_Your task_:
Below are the entries. Transcribe exactly the lines from the one with "value for every" through the one with "destination register only, which becomes", ends included, and leave out all others.
[[ Data to use open ]]
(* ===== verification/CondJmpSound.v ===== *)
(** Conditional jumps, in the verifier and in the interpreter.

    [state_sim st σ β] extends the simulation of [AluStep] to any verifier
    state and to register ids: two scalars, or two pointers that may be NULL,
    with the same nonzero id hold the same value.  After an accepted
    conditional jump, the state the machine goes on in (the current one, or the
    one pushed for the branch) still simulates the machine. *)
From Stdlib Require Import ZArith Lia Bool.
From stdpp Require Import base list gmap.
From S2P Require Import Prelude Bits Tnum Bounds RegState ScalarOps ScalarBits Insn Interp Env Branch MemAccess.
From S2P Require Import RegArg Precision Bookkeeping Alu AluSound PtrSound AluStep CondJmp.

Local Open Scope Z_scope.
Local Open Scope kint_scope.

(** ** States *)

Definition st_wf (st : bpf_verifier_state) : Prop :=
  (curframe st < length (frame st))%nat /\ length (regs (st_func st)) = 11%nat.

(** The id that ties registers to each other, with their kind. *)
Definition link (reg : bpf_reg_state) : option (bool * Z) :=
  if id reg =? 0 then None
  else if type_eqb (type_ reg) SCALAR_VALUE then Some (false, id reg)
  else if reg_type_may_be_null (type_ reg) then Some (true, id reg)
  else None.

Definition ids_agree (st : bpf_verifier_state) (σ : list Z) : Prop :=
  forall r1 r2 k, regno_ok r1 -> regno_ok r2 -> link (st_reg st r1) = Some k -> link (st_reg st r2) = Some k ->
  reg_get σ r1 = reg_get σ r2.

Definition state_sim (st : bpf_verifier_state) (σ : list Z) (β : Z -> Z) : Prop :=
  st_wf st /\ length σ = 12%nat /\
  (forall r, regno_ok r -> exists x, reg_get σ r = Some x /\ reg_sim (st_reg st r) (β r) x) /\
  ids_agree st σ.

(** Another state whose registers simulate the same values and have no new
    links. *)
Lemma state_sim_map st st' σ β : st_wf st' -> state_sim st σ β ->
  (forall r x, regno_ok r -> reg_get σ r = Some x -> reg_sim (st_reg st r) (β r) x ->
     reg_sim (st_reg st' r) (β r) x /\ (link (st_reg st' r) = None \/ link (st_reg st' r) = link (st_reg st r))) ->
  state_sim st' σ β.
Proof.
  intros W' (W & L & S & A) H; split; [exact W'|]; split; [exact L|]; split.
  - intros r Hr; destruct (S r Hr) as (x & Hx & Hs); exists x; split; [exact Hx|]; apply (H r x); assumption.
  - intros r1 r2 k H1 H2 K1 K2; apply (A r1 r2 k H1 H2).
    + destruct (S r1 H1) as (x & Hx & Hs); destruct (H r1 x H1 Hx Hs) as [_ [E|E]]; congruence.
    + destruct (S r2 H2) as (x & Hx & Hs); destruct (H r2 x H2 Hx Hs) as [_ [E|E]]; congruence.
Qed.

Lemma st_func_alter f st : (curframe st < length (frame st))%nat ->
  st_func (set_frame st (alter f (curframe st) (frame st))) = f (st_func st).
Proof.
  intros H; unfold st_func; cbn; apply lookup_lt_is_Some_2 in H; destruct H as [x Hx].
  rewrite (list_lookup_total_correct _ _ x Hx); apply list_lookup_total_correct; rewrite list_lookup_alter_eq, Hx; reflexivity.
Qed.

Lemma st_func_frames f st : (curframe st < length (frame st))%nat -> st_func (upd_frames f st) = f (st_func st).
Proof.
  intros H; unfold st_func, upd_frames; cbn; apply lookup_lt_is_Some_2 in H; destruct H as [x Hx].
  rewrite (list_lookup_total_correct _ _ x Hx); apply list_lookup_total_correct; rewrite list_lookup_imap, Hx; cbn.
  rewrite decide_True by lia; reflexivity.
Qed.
[[ Data to use closed ]]
[[ Data to use open ]]
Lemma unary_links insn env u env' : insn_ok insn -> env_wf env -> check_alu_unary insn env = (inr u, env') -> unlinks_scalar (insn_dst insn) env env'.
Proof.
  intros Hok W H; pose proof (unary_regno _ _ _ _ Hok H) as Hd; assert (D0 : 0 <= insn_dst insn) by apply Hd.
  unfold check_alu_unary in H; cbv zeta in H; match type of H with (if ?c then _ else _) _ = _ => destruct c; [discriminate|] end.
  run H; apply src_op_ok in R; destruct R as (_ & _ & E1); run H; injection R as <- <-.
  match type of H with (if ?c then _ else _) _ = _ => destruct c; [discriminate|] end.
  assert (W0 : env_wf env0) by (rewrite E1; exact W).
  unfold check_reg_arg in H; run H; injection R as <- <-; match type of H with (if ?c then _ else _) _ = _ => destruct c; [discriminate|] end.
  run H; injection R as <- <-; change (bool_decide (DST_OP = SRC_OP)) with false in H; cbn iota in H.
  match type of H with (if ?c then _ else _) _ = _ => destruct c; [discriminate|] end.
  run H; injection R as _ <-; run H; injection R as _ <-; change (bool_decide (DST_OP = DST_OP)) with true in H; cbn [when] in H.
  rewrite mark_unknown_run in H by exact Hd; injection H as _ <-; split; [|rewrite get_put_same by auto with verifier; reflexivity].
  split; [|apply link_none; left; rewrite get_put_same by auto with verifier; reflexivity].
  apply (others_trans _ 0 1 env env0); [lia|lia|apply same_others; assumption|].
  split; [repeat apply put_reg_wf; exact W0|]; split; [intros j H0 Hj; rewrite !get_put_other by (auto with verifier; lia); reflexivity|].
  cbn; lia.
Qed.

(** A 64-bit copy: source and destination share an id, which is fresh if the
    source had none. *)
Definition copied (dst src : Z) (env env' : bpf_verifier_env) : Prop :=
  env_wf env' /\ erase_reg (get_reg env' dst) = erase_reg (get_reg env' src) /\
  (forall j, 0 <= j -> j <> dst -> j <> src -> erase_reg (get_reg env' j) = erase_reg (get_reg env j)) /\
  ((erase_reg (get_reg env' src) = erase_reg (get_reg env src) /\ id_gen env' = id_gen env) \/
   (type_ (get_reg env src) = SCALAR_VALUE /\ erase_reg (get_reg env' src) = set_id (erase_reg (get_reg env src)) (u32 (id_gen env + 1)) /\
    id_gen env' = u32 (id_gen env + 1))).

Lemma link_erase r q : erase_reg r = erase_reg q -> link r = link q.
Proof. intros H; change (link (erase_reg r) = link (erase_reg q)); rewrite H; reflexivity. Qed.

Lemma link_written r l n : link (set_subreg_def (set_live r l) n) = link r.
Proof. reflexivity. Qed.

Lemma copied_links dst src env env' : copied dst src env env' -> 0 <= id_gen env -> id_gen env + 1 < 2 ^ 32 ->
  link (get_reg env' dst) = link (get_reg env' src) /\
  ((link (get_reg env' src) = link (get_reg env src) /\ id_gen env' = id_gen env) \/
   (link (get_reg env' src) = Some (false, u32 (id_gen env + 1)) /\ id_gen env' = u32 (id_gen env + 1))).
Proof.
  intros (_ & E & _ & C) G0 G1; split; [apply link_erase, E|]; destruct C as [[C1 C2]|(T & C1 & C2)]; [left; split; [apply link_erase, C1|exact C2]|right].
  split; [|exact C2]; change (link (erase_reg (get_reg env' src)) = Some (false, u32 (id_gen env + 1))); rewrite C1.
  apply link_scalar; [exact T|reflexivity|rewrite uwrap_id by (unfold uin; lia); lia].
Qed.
[[ Data to use closed ]]
[[ Data to use open ]]
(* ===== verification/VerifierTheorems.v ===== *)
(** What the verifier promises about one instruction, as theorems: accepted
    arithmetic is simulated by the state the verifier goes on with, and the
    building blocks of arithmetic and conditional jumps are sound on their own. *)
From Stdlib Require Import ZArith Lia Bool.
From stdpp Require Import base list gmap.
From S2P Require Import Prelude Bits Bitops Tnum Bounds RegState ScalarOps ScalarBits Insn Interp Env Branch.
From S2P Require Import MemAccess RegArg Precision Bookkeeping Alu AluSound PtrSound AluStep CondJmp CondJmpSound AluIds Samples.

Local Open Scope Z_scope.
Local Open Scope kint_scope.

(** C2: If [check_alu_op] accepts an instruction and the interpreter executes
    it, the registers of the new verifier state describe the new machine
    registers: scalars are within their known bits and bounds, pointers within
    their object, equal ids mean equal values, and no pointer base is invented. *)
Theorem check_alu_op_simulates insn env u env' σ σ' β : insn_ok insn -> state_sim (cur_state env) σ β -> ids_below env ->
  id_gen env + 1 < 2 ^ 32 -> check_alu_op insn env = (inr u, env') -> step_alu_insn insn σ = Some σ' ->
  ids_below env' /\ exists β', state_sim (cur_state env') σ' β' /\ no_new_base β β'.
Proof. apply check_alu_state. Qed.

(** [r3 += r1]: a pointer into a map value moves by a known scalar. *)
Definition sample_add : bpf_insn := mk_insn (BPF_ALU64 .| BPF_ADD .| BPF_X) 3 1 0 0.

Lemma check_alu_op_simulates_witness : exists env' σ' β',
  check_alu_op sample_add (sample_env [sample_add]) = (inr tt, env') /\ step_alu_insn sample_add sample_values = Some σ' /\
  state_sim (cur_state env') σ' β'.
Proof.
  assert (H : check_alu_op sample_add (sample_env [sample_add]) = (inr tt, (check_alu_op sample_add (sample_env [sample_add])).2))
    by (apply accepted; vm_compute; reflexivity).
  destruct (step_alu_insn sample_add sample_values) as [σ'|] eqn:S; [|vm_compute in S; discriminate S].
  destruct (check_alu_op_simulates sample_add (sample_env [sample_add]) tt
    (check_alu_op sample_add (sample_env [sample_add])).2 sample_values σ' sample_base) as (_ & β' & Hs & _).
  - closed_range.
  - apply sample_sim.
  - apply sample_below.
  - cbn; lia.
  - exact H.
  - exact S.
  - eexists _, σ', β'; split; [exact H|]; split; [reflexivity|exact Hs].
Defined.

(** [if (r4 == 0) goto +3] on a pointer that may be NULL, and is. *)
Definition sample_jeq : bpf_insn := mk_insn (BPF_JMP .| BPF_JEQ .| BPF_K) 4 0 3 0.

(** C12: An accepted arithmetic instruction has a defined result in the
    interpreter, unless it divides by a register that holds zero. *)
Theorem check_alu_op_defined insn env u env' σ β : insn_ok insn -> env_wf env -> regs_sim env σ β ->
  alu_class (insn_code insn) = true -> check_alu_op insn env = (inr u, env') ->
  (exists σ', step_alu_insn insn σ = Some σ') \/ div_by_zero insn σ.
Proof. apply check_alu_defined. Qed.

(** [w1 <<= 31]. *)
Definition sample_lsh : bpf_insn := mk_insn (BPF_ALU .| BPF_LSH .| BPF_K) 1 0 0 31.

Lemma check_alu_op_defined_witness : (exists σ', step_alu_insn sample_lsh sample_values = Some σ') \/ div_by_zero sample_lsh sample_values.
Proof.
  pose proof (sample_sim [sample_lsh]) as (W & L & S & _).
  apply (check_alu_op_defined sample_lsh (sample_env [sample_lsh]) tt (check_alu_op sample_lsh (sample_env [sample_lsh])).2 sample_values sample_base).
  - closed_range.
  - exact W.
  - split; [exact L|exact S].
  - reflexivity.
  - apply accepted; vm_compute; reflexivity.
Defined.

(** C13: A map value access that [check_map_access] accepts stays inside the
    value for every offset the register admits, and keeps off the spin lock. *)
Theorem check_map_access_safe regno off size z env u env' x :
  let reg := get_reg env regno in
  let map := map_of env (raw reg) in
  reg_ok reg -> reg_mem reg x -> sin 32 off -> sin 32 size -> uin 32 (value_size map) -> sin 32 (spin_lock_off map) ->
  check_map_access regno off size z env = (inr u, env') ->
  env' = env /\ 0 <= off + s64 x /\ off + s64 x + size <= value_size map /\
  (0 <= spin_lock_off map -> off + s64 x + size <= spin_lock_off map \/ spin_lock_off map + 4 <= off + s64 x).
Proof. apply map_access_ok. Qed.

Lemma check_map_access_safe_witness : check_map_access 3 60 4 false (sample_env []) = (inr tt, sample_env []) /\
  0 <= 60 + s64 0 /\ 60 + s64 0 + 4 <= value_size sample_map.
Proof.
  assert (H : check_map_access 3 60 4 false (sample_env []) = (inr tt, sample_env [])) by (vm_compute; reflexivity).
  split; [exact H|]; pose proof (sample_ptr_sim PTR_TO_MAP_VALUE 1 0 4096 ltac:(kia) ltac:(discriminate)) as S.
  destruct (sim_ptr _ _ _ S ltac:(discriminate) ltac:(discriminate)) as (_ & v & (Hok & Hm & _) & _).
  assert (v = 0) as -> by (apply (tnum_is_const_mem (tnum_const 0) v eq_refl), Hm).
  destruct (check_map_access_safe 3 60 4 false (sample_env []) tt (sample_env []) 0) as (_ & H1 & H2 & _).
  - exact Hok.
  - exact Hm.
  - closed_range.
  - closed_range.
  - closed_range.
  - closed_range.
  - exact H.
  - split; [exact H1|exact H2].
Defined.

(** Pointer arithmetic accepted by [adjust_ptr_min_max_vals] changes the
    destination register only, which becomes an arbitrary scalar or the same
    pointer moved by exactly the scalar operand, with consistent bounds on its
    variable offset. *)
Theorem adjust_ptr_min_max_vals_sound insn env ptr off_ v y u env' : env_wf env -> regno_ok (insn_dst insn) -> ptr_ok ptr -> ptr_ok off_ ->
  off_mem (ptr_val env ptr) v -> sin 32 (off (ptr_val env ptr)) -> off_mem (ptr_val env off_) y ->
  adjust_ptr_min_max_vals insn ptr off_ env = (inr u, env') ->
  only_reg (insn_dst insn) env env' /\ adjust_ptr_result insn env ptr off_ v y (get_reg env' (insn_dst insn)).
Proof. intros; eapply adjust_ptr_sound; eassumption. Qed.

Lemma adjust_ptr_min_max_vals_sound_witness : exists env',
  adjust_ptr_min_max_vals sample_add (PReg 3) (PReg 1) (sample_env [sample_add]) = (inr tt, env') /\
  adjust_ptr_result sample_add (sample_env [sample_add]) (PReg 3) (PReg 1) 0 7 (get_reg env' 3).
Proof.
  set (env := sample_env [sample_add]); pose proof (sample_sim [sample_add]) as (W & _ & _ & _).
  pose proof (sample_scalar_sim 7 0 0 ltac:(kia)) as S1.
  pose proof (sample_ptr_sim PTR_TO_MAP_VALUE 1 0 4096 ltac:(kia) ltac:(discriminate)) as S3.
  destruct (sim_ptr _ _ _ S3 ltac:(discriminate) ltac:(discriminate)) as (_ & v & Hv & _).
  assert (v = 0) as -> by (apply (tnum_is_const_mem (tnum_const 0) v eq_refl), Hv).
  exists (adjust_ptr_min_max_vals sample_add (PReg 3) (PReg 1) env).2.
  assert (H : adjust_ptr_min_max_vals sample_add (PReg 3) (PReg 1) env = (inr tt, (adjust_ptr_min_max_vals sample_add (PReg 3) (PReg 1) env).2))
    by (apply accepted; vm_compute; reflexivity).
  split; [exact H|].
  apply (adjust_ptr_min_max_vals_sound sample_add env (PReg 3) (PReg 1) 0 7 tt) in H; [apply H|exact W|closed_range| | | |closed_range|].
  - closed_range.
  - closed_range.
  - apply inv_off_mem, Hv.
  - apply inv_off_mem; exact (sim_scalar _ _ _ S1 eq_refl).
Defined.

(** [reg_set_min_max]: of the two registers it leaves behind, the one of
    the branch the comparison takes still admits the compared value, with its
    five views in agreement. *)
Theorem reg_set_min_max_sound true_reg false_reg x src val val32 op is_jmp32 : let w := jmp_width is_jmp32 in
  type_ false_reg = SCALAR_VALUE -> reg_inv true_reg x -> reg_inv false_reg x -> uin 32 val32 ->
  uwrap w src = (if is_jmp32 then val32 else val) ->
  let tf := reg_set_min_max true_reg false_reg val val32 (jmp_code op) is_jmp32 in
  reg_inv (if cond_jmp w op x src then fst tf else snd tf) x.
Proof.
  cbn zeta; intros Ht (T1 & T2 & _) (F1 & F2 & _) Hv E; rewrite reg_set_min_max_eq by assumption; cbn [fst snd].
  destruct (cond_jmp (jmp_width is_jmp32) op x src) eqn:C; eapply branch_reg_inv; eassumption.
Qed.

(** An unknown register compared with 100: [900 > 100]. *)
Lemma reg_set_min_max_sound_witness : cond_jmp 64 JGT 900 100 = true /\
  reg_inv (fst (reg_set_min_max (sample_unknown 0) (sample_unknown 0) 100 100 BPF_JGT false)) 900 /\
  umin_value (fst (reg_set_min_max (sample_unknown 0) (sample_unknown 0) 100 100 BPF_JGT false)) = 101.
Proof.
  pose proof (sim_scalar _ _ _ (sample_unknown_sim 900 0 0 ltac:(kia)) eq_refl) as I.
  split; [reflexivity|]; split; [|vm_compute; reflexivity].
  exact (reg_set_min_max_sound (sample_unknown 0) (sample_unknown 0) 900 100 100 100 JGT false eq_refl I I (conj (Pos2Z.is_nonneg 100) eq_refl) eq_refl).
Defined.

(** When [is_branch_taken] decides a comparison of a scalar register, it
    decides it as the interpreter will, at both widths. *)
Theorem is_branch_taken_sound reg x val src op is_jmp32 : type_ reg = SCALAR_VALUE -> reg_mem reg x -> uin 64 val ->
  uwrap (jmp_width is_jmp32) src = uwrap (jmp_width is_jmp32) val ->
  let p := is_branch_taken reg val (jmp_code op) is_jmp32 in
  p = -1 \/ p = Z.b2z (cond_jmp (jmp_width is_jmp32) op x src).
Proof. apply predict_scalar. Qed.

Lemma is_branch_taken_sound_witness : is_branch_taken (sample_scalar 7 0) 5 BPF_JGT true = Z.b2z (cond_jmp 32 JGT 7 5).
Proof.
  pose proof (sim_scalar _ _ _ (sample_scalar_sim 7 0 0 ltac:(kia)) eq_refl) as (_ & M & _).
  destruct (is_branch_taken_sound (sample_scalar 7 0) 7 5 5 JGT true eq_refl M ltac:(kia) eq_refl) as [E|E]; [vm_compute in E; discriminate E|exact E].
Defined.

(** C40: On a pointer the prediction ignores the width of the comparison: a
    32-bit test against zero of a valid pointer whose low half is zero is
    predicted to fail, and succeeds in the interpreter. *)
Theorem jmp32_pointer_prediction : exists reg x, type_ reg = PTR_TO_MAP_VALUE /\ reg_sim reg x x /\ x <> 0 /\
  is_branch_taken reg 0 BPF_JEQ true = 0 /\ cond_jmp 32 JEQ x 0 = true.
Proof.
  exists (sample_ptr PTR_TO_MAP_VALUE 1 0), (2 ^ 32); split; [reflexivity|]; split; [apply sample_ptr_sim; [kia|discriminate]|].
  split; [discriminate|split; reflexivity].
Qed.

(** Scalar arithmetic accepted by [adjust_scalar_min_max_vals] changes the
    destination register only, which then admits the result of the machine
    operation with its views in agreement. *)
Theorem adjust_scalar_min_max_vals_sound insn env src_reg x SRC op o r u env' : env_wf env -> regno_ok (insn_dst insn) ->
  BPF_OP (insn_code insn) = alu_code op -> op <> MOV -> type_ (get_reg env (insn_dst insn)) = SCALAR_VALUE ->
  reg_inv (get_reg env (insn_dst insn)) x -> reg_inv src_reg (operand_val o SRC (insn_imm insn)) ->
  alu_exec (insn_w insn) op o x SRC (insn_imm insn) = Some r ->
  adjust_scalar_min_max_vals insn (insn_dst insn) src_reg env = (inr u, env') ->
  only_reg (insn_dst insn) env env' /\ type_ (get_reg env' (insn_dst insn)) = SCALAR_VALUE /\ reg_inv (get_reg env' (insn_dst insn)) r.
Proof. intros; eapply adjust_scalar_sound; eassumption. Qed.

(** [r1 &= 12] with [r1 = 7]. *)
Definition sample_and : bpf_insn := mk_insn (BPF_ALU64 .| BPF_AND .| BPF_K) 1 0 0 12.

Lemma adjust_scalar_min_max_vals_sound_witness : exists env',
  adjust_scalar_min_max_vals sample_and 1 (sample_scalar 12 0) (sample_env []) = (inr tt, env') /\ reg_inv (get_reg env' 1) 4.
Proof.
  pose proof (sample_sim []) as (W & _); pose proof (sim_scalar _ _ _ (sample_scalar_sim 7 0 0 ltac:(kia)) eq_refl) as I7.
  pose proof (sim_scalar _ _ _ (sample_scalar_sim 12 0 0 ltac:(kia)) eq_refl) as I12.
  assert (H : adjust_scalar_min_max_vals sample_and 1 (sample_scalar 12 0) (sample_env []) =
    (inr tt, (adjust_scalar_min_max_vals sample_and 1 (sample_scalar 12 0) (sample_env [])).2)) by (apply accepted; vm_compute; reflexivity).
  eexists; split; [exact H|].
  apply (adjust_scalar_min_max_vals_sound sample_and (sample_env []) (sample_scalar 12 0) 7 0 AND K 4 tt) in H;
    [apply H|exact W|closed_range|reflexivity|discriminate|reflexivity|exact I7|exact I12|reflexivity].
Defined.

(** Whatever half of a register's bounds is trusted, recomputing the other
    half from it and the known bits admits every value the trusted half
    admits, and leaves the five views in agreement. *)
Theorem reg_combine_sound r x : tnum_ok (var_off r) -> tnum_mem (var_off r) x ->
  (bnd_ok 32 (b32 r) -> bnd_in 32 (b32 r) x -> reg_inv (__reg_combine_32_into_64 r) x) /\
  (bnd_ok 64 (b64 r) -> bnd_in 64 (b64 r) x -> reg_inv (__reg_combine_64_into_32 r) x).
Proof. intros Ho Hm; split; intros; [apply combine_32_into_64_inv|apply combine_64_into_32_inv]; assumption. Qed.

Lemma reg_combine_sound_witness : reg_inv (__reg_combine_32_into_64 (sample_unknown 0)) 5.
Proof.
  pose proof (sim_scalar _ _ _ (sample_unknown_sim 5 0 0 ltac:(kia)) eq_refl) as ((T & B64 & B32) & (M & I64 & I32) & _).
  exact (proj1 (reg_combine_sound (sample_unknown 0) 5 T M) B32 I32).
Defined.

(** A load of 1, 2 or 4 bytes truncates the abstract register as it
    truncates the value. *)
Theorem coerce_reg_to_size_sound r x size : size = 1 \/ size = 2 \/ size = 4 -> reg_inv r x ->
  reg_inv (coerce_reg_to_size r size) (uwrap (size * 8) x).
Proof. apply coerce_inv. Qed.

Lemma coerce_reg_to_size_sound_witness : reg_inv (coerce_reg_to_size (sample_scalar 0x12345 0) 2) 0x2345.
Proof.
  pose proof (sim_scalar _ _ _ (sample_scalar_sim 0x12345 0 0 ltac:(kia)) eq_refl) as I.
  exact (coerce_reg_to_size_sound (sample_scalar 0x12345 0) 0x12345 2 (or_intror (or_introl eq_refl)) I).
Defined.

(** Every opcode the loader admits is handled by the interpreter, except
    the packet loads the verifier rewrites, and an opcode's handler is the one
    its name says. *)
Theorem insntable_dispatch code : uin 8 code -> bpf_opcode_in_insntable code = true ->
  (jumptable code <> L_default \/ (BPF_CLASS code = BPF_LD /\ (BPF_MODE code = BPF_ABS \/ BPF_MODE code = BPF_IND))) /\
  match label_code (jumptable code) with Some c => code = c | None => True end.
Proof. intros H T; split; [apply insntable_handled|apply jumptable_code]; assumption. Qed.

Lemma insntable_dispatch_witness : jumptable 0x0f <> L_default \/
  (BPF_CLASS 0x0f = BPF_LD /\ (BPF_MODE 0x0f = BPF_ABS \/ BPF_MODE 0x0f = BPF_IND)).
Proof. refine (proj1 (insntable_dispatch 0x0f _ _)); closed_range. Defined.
[[ Data to use closed ]]
_Exercise output_:
    value for every offset the register admits, and keeps off the spin lock. *)
Theorem check_map_access_safe regno off size z env u env' x :
  let reg := get_reg env regno in
  let map := map_of env (raw reg) in
  reg_ok reg -> reg_mem reg x -> sin 32 off -> sin 32 size -> uin 32 (value_size map) -> sin 32 (spin_lock_off map) ->
  check_map_access regno off size z env = (inr u, env') ->
  env' = env /\ 0 <= off + s64 x /\ off + s64 x + size <= value_size map /\
  (0 <= spin_lock_off map -> off + s64 x + size <= spin_lock_off map \/ spin_lock_off map + 4 <= off + s64 x).
Proof. apply map_access_ok. Qed.

Lemma check_map_access_safe_witness : check_map_access 3 60 4 false (sample_env []) = (inr tt, sample_env []) /\
  0 <= 60 + s64 0 /\ 60 + s64 0 + 4 <= value_size sample_map.
Proof.
  assert (H : check_map_access 3 60 4 false (sample_env []) = (inr tt, sample_env [])) by (vm_compute; reflexivity).
  split; [exact H|]; pose proof (sample_ptr_sim PTR_TO_MAP_VALUE 1 0 4096 ltac:(kia) ltac:(discriminate)) as S.
  destruct (sim_ptr _ _ _ S ltac:(discriminate) ltac:(discriminate)) as (_ & v & (Hok & Hm & _) & _).
  assert (v = 0) as -> by (apply (tnum_is_const_mem (tnum_const 0) v eq_refl), Hm).
  destruct (check_map_access_safe 3 60 4 false (sample_env []) tt (sample_env []) 0) as (_ & H1 & H2 & _).
  - exact Hok.
  - exact Hm.
  - closed_range.
  - closed_range.
  - closed_range.
  - closed_range.
  - exact H.
  - split; [exact H1|exact H2].
Defined.

(** Pointer arithmetic accepted by [adjust_ptr_min_max_vals] changes the
    destination register only, which becomes an arbitrary scalar or the same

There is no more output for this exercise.